YOUR INSTRUCTIONS
Find the word "specialize" in the listing; pull out each line holding it.

-*-

(* ===== verification/Blobs.v ===== *)
(** * Reference-counted snapshot blobs

    Both version backends store payloads content-addressed, with a count per
    blob.  Here are the blob entry they share, the counting of references, the
    invariant [blob_inv] that ties the counts to the version-to-hash
    indirection, and how it moves when references are taken and released. *)

From S2P Require Import Prelude VersionStore.

Local Open Scope Z_scope.

Record blobEntry := mkBlob { bdata : string; refcount : Z }.

(** How many versions point at hash [h]. *)
Definition refs (m : gmap string string) (h : string) : nat :=
  size (filter (λ kv, kv.2 = h) m).

(** How often [h] occurs in a list of references still to be released. *)
Definition occ (h : string) (l : list string) : nat := length (filter (h =.) l).

Definition rc (bl : gmap string blobEntry) (h : string) : Z :=
  match bl !! h with Some b => refcount b | None => 0 end.

(** A blob's count is the number of versions that point at it plus the
    references about to be released; a blob is stored while it is counted. *)
Definition blob_inv (bl : gmap string blobEntry) (m : gmap string string) (pend : list string) : Prop :=
  (∀ h, rc bl h = Z.of_nat (refs m h + occ h pend)) ∧
  (∀ h b, bl !! h = Some b → 1 ≤ refcount b ≤ MaxInt64).

(** No payload changes between two blob tables. *)
Definition data_sub (bl' bl : gmap string blobEntry) : Prop :=
  ∀ h b', bl' !! h = Some b' → ∃ b, bl !! h = Some b ∧ bdata b = bdata b'.

Lemma refs_insert m vid h h' :
  m !! vid = None →
  refs (<[vid := h]> m) h' = ((if decide (h = h') then 1 else 0) + refs m h')%nat.
Proof.
  intros Hn. unfold refs. case_decide as E.
  - rewrite map_filter_insert_True by done.
    rewrite map_size_insert_None; [done|]. apply map_lookup_filter_None. auto.
  - rewrite map_filter_insert_False by done. by rewrite delete_id.
Qed.

Lemma refs_delete m vid h h' :
  m !! vid = Some h →
  refs m h' = ((if decide (h = h') then 1 else 0) + refs (delete vid m) h')%nat.
Proof.
  intros Hs. rewrite <-(insert_delete_id m vid h) at 1 by done.
  apply refs_insert, lookup_delete_eq.
Qed.

Lemma occ_cons h h' l : occ h' (h :: l) = ((if decide (h = h') then 1 else 0) + occ h' l)%nat.
Proof. unfold occ. rewrite filter_cons. repeat case_decide; subst; done. Qed.

Lemma rc_insert bl h b h' :
  rc (<[h := b]> bl) h' = if decide (h = h') then refcount b else rc bl h'.
Proof. unfold rc. rewrite lookup_insert. by case_decide. Qed.

Lemma rc_delete bl h h' : rc (delete h bl) h' = if decide (h = h') then 0 else rc bl h'.
Proof. unfold rc. rewrite lookup_delete. by case_decide. Qed.

Lemma blob_inv_move bl m vid h pend :
  m !! vid = Some h → blob_inv bl m pend → blob_inv bl (delete vid m) (h :: pend).
Proof.
  intros Hs [H1 H2]. split; [|done]. intros h'.
  rewrite H1, (refs_delete m vid h h' Hs), occ_cons. lia.
Qed.

Lemma blob_inv_take bl m vid h pend :
  m !! vid = None → blob_inv bl m (h :: pend) → blob_inv bl (<[vid := h]> m) pend.
Proof.
  intros Hs [H1 H2]. split; [|done]. intros h'.
  rewrite H1, (refs_insert m vid h h' Hs), occ_cons. lia.
Qed.

Lemma refs_pos m vid h : m !! vid = Some h → (0 < refs m h)%nat.
Proof. intros E. rewrite (refs_delete m vid h h E), decide_True by done. lia. Qed.

(** ** Removing a set of versions *)

Definition without (ids : list string) (m : gmap string string) : gmap string string :=
  filter (λ kv, kv.1 ∉ ids) m.

Lemma without_nil m : without [] m = m.
Proof. apply map_filter_id. intros; simpl. set_solver. Qed.

Lemma without_cons x ids m : without (x :: ids) m = without ids (delete x m).
Proof.
  apply map_eq. intros k. apply option_eq. intros v. unfold without.
  rewrite !map_lookup_filter_Some, lookup_delete_Some. simpl. set_solver.
Qed.

Lemma lookup_without ids m x h : without ids m !! x = Some h ↔ m !! x = Some h ∧ x ∉ ids.
Proof. unfold without. by rewrite map_lookup_filter_Some. Qed.

(** [bl'] lost only blobs nothing in [m] counts any more. *)
Definition keeps (bl bl' : gmap string blobEntry) (m : gmap string string) : Prop :=
  data_sub bl' bl ∧ ∀ h, (0 < refs m h)%nat → is_Some (bl !! h) → is_Some (bl' !! h).

Lemma keeps_refl bl m : keeps bl bl m.
Proof. split; [|done]. intros h b Hb. eauto. Qed.

Lemma data_sub_trans a b c : data_sub a b → data_sub b c → data_sub a c.
Proof.
  intros H1 H2 h x Hx. destruct (H1 _ _ Hx) as (y&Hy&E1).
  destruct (H2 _ _ Hy) as (z&Hz&E2). exists z. split; congruence.
Qed.

Lemma refs_without_le ids m h : (refs (without ids m) h ≤ refs m h)%nat.
Proof.
  unfold refs. apply map_subseteq_size, map_filter_subseteq_mono, map_filter_subseteq.
Qed.

(** ** Taking and releasing references *)

(** The table after one more reference to [data] under [h]. *)
Definition add_ref (bl : gmap string blobEntry) (h data : string) : gmap string blobEntry :=
  <[h := match bl !! h with
         | Some b => mkBlob (bdata b) (refcount b + 1)
         | None => mkBlob data 1
         end]> bl.

(** The table after [n] references to [h] are gone. *)
Definition drop_refs (bl : gmap string blobEntry) (h : string) (n : Z) : gmap string blobEntry :=
  match bl !! h with
  | None => bl
  | Some b => if refcount b =? n then delete h bl else <[h := mkBlob (bdata b) (refcount b - n)]> bl
  end.

Lemma add_ref_inv bl m h data pend :
  blob_inv bl m pend →
  (∀ b, bl !! h = Some b → bdata b = data ∧ refcount b ≠ MaxInt64) →
  blob_inv (add_ref bl h data) m (h :: pend) ∧
  (∃ b, add_ref bl h data !! h = Some b ∧ bdata b = data) ∧
  (∀ h' b, bl !! h' = Some b → ∃ b', add_ref bl h data !! h' = Some b' ∧ bdata b' = bdata b).
Proof.
  intros [H1 H2] Hb. unfold add_ref. pose proof (H1 h) as Hh. unfold rc in Hh. split_and!.
  - split.
    + intros h'. rewrite rc_insert, occ_cons. specialize (H1 h').
      destruct (bl !! h); repeat case_decide; subst; simpl; lia.
    + intros h' b' [[<- <-]|[_ ?]]%lookup_insert_Some; [|eauto].
      destruct (bl !! h) as [b|] eqn:E; simpl; [|unfold MaxInt64; lia].
      destruct (Hb b eq_refl). pose proof (H2 _ _ E). lia.
  - rewrite lookup_insert_eq. eexists. split; [done|].
    destruct (bl !! h) as [b|]; [by apply (Hb b)|done].
  - intros h' b' Hb'. rewrite lookup_insert. case_decide as E; [|eauto]. subst. rewrite Hb'. eauto.
Qed.

Lemma drop_refs_inv bl m h n pend pend' :
  blob_inv bl m pend → 0 < n →
  (∀ h', Z.of_nat (occ h' pend) = (if decide (h = h') then n else 0) + Z.of_nat (occ h' pend')) →
  (∃ b, bl !! h = Some b ∧ n ≤ refcount b) ∧ blob_inv (drop_refs bl h n) m pend' ∧
  data_sub (drop_refs bl h n) bl ∧
  (∀ h', (0 < refs m h' + occ h' pend')%nat → is_Some (bl !! h') → is_Some (drop_refs bl h n !! h')).
Proof.
  intros [H1 H2] Hn Hocc. pose proof (H1 h) as Hh. pose proof (Hocc h) as Hoh.
  rewrite decide_True in Hoh by done. unfold rc in Hh. unfold drop_refs.
  destruct (bl !! h) as [b|] eqn:E; [|lia]. split; [exists b; split; [done|lia]|].
  assert (∀ h', h ≠ h' → rc bl h' = Z.of_nat (refs m h' + occ h' pend')) as Hother.
  { intros h' Hne. rewrite H1. specialize (Hocc h'). rewrite decide_False in Hocc by done. lia. }
  pose proof (H2 _ _ E) as Hb. destruct (Z.eqb_spec (refcount b) n) as [En|En]; split_and!.
  - split.
    + intros h'. rewrite rc_delete. case_decide; subst; [lia|]. auto.
    + intros h' b' [_ ?]%lookup_delete_Some. eauto.
  - intros h' b' [_ ?]%lookup_delete_Some. eauto.
  - intros h' Hp Hs. rewrite lookup_delete_ne; [done|]. intros ->. lia.
  - split.
    + intros h'. rewrite rc_insert. case_decide; subst; simpl; [lia|]. auto.
    + intros h' b' [[<- <-]|[_ ?]]%lookup_insert_Some; [simpl; lia|eauto].
  - intros h' b' [[<- <-]|[_ ?]]%lookup_insert_Some; eauto.
  - intros h' Hp Hs. rewrite lookup_insert_is_Some'. auto.
Qed.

-*-

SOLUTION TO THIS PROBLEM
    + intros h'. rewrite rc_insert, occ_cons. specialize (H1 h').
  { intros h' Hne. rewrite H1. specialize (Hocc h'). rewrite decide_False in Hocc by done. lia. }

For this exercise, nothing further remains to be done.